Ahmed Niaz, Hermansson Karin, Bluhmki Erich, Danays Thierry, Nunes Ana Paiva, Kenton Anthony, Lakshmanan Sekaran, Toni Danilo, Mikulik Robert, Ford Gary A, Lees Kennedy R, Wahlgren Nils
Department of Clinical Neuroscience, Karolinska Institutet and Department of Neurology Karolinska University Hospital, Stockholm, Sweden.
Boehringer Ingelheim Medical Department, Boehringer Ingelheim AB, Stockholm, Sweden.
Eur Stroke J. 2016 Sep;1(3):213-221. doi: 10.1177/2396987316661890. Epub 2016 Jul 29.
The SITS-UTMOST (Safe Implementation of Thrombolysis in Upper Time window Monitoring Study) was a registry-based prospective study of intravenous alteplase used in the extended time window (3-4.5 h) in acute ischaemic stroke to evaluate the impact of the approval of the extended time window on routine clinical practice.
Inclusion of at least 1000 patients treated within 3-4.5 h according to the licensed criteria and actively registered in the SITS-International Stroke Thrombolysis Registry was planned. Prospective data collection started 2 May 2012 and ended 2 November 2014. A historical cohort was identified for 2 years preceding May 2012. Clinical management and outcome were contrasted between patients treated within 3 h versus 3-4.5 h in the prospective cohort and between historical and prospective cohorts for the 3 h time window. Outcomes were functional independency (modified Rankin scale, mRS) 0-2, favourable outcome (mRS 0-1), and death at 3 months and symptomatic intracerebral haemorrhage (SICH) per SITS.
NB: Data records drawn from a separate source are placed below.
Lemma decode_chars_within (h : string) :
  forall st,
    ordered_state st ->
    ordered_state (decode_chars midpoint h st) /\
    state_within (decode_chars midpoint h st) st.
Proof.
  induction h as [|a h IH]; intros st H; simpl.
  - split; [exact H | apply state_within_refl].
  - destruct (decode_bits_within (Js.indexOf BASE32 (String a "")) BITS st H)
      as [H1 H2].
    destruct (IH _ H1) as [H3 H4].
    split; [exact H3 | eapply state_within_trans; eassumption].
Qed.

Lemma decode_init_ordered : ordered_state decode_init.
Proof. split; simpl; lra. Qed.

Lemma decodeGeohash_app_within (h t : string) :
  cell_within (decodeGeohash midpoint (h ++ t)) (decodeGeohash midpoint h).
Proof.
  unfold cell_within, decodeGeohash. rewrite decode_chars_app.
  destruct (decode_chars_within h decode_init decode_init_ordered) as [H1 _].
  destruct (decode_chars_within t _ H1) as [_ H2].
  exact H2.
Qed.

(** *** The encoder follows the decoder on the points of the cell *)

Variable c : GeoCoordinate.

(** A point of the refined state is a point of the state, and the
    comparison of the encoder gives the bit that the decoder read. *)
Lemma decode_bit_holds_back (cd : Z) (st : DecodeState) (mask : Z) :
  ordered_state st ->
  state_holds (decode_bit midpoint cd st mask) c ->
  state_holds st c /\
  (if d_is_even st
   then Qgtb (long c) (midpoint (fst (d_lon st)) (snd (d_lon st)))
   else Qgtb (lat c) (midpoint (fst (d_lat st)) (snd (d_lat st))))
  = code_bit cd mask.
Proof.
  intros [Hla Hlo].
  destruct (midpoint_between _ _ Hla) as [A1 A2].
  destruct (midpoint_between _ _ Hlo) as [B1 B2].
  unfold decode_bit, refine_interval, state_holds, code_bit, Qgtb.
  destruct (d_is_even st); destruct (negb (Z.land cd mask =? 0)); simpl;
    intros [[C1 C2] [C3 C4]]; (split; [repeat split; try assumption|]).
  - eapply Qle_lt_trans; eassumption.
  - apply negb_true_iff. destruct (Qle_bool _ _) eqn:E; [|reflexivity].
    apply Qle_bool_iff in E. lra.
  - eapply Qle_trans; eassumption.
  - apply negb_false_iff. now apply Qle_bool_iff.
  - eapply Qle_lt_trans; eassumption.
  - apply negb_true_iff. destruct (Qle_bool _ _) eqn:E; [|reflexivity].
    apply Qle_bool_iff in E. lra.
  - eapply Qle_trans; eassumption.
  - apply negb_false_iff. now apply Qle_bool_iff.
Qed.

Lemma decode_bits_holds_back (cd : Z) (masks : list Z) :
  forall st,
    ordered_state st ->
    state_holds (fold_left (decode_bit midpoint cd) masks st) c ->
    state_holds st c.
Proof.
  induction masks as [|m ms IH]; intros st Ho H; simpl in H; [exact H|].
  destruct (decode_bit_within cd st m Ho) as [Ho1 _].
  apply (decode_bit_holds_back cd st m Ho). now apply IH.
Qed.

Lemma decode_chars_holds_back (h : string) :
  forall st,
    ordered_state st ->
    state_holds (decode_chars midpoint h st) c ->
    state_holds st c.
Proof.
  induction h as [|a h IH]; intros st Ho H; simpl in H; [exact H|].
  destruct (decode_bits_within (Js.indexOf BASE32 (String a "")) BITS st Ho)
    as [Ho1 _].
  apply (decode_bits_holds_back (Js.indexOf BASE32 (String a "")) BITS st Ho).
  now apply IH.
Qed.

(** A turn of the encoder on a point of the refined state. *)
Lemma encode_step_follows (cd mask : Z) (st : EncodeState) :
  ordered_state (enc_view st) ->
  state_holds (decode_bit midpoint cd (enc_view st) mask) c ->
  encode_step midpoint c st = step_with midpoint (code_bit cd mask) st /\
  enc_view (step_with midpoint (code_bit cd mask) st) =
    decode_bit midpoint cd (enc_view st) mask.
Proof.
  intros Ho H.
  destruct (decode_bit_holds_back cd _ mask Ho H) as [_ Hb].
  split.
  - rewrite encode_step_with. f_equal. exact Hb.
  - unfold step_with, decode_bit, refine_interval, enc_view, code_bit.
    simpl. destruct (e_is_even st), (negb (Z.land cd mask =? 0)),
      (e_bit st <? 4)%nat; reflexivity.
Qed.

Lemma encode_steps_follow (cd : Z) (masks : list Z) :
  forall st,
    ordered_state (enc_view st) ->
    state_holds (fold_left (decode_bit midpoint cd) masks (enc_view st)) c ->
    Nat.iter (List.length masks) (encode_step midpoint c) st =
    fold_left (fun s m => step_with midpoint (code_bit cd m) s) masks st.
Proof.
  induction masks as [|m ms IH]; intros st Ho H; [reflexivity|].
  simpl List.length. rewrite Nat.iter_succ_r. simpl fold_left in *.
  destruct (decode_bit_within cd (enc_view st) m Ho) as [Ho1 _].
  pose proof (decode_bits_holds_back cd ms _ Ho1 H) as H1.
  destruct (encode_step_follows cd m st Ho H1) as [E V].
  rewrite E. apply IH; rewrite V; assumption.
Qed.

(** The five turns that the bits of a character of the alphabet steer
    append that character. *)
Lemma five_steps_of_char (is_even : bool) (la lo : interval) (g : string)
    (a : ascii) :
  in_alphabet a = true ->
  let cd := Js.indexOf BASE32 (String a EmptyString) in
  let d := decode_char midpoint (mkDecodeState is_even la lo) a in
  fold_left (fun s m => step_with midpoint (code_bit cd m) s) BITS
    (mkEncodeState is_even la lo 0 0 g) =
  mkEncodeState (d_is_even d) (d_lat d) (d_lon d) 0 0
    (g ++ String a EmptyString).
Proof.
  intros Ha. apply in_alphabet_In in Ha. cbv in Ha.
  destruct la as [la0 la1], lo as [lo0 lo1].
  repeat (destruct Ha as [<-|Ha]; [destruct is_even; reflexivity|]).
  destruct Ha.
Qed.

Lemma encode_follows_decode (h : string) :
  forall st,
    e_bit st = 0%nat -> e_ch st = 0 ->
    alphabet_valid h = true ->
    ordered_state (enc_view st) ->
    state_holds (decode_chars midpoint h (enc_view st)) c ->
    e_geohash (Nat.iter (5 * String.length h) (encode_step midpoint c) st) =
    e_geohash st ++ h.
Proof.
  induction h as [|a h IH]; intros st Hb Hc Hv Ho H.
  - simpl. induction (e_geohash st) as [|x g IHg]; simpl;
      [reflexivity | now rewrite <- IHg].
  - simpl String.length.
    replace (5 * S (String.length h))%nat with (5 * String.length h + 5)%nat
      by lia.
    rewrite Nat.iter_add.
    unfold alphabet_valid in Hv. simpl in Hv. apply andb_true_iff in Hv.
    destruct Hv as [Ha Hv].
    simpl decode_chars in H.
    destruct (decode_bits_within (Js.indexOf BASE32 (String a "")) BITS _ Ho)
      as [Ho1 _].
    pose proof (decode_chars_holds_back h _ Ho1 H) as H1.
    pose proof (encode_steps_follow (Js.indexOf BASE32 (String a "")) BITS st
                  Ho H1) as E.
    change (List.length BITS) with 5%nat in E. rewrite E.
    destruct st as [ie la lo bit ch g]. simpl in Hb, Hc. subst bit ch.
    rewrite (five_steps_of_char ie la lo g a Ha).
    rewrite IH;
      [| reflexivity | reflexivity | exact Hv
       | unfold enc_view; cbn [e_is_even e_lat e_lon];
         rewrite decode_state_eta; exact Ho1
       | unfold enc_view; cbn [e_is_even e_lat e_lon];
         rewrite decode_state_eta; exact H].
    simpl e_geohash. clear. induction g as [|x g IHg]; simpl;
      [reflexivity | now rewrite IHg].
Qed.

End Between.

(** X3.  With exact midpoints the cell of a hash lies within the cell of
    each of its prefixes. *)
Theorem decode_prefix_cell (h t : string) :
  cell_within (decodeGeohash exact_midpoint (h ++ t))
    (decodeGeohash exact_midpoint h).
Proof.
  apply decodeGeohash_app_within. exact exact_midpoint_le.
Qed.

(** X4.  With exact midpoints, every point of the cell of a hash over the
    alphabet, the south and west edges excluded, has that hash at the
    precision of its length. *)
Theorem cell_points_encode (h : string) (c : GeoCoordinate) :
  alphabet_valid h = true ->
  in_half_open_cell (decodeGeohash exact_midpoint h) c ->
  hashString exact_midpoint c (Js.len h) = Some h.
Proof.
  intros Hv Hc. rewrite hashString_iter by (unfold Js.len; lia).
  unfold Js.len. rewrite Nat2Z.id.
  rewrite (encode_follows_decode exact_midpoint exact_midpoint_le c h);
    try reflexivity; try assumption.
  apply decode_init_ordered.
Qed.

Lemma cell_points_encode_WhiteHouse :
  hashString exact_midpoint WhiteHouse (Js.len "dqcjqcps") = Some "dqcjqcps".
Proof.
  apply (cell_points_encode "dqcjqcps" WhiteHouse).
  - reflexivity.
  - vm_compute. repeat split; try reflexivity; discriminate.
Defined.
4157 patients from 81 centres in 12 EU countries were entered prospectively ( = 1118 in the 3-4.5 h, = 3039 in the 0-3 h time window) and 3454 retrospective patients in the 0-3 h time window who met the marketing approval conditions. In the prospective cohort, median arrival to treatment time was longer in the 3-4.5 h than 3 h window (79 vs. 55 min). Within the 3 h time window, treatment delays were shorter for prospective than historical patients (55 vs. 63). There was no significant difference between the 3-4.5 h versus 3 h prospective cohort with regard to percentage of reported SICH (1.6 vs. 1.7), death (11.6 vs. 11.1), functional independency (66 vs. 65) at 3 months or favourable outcome (51 vs. 50).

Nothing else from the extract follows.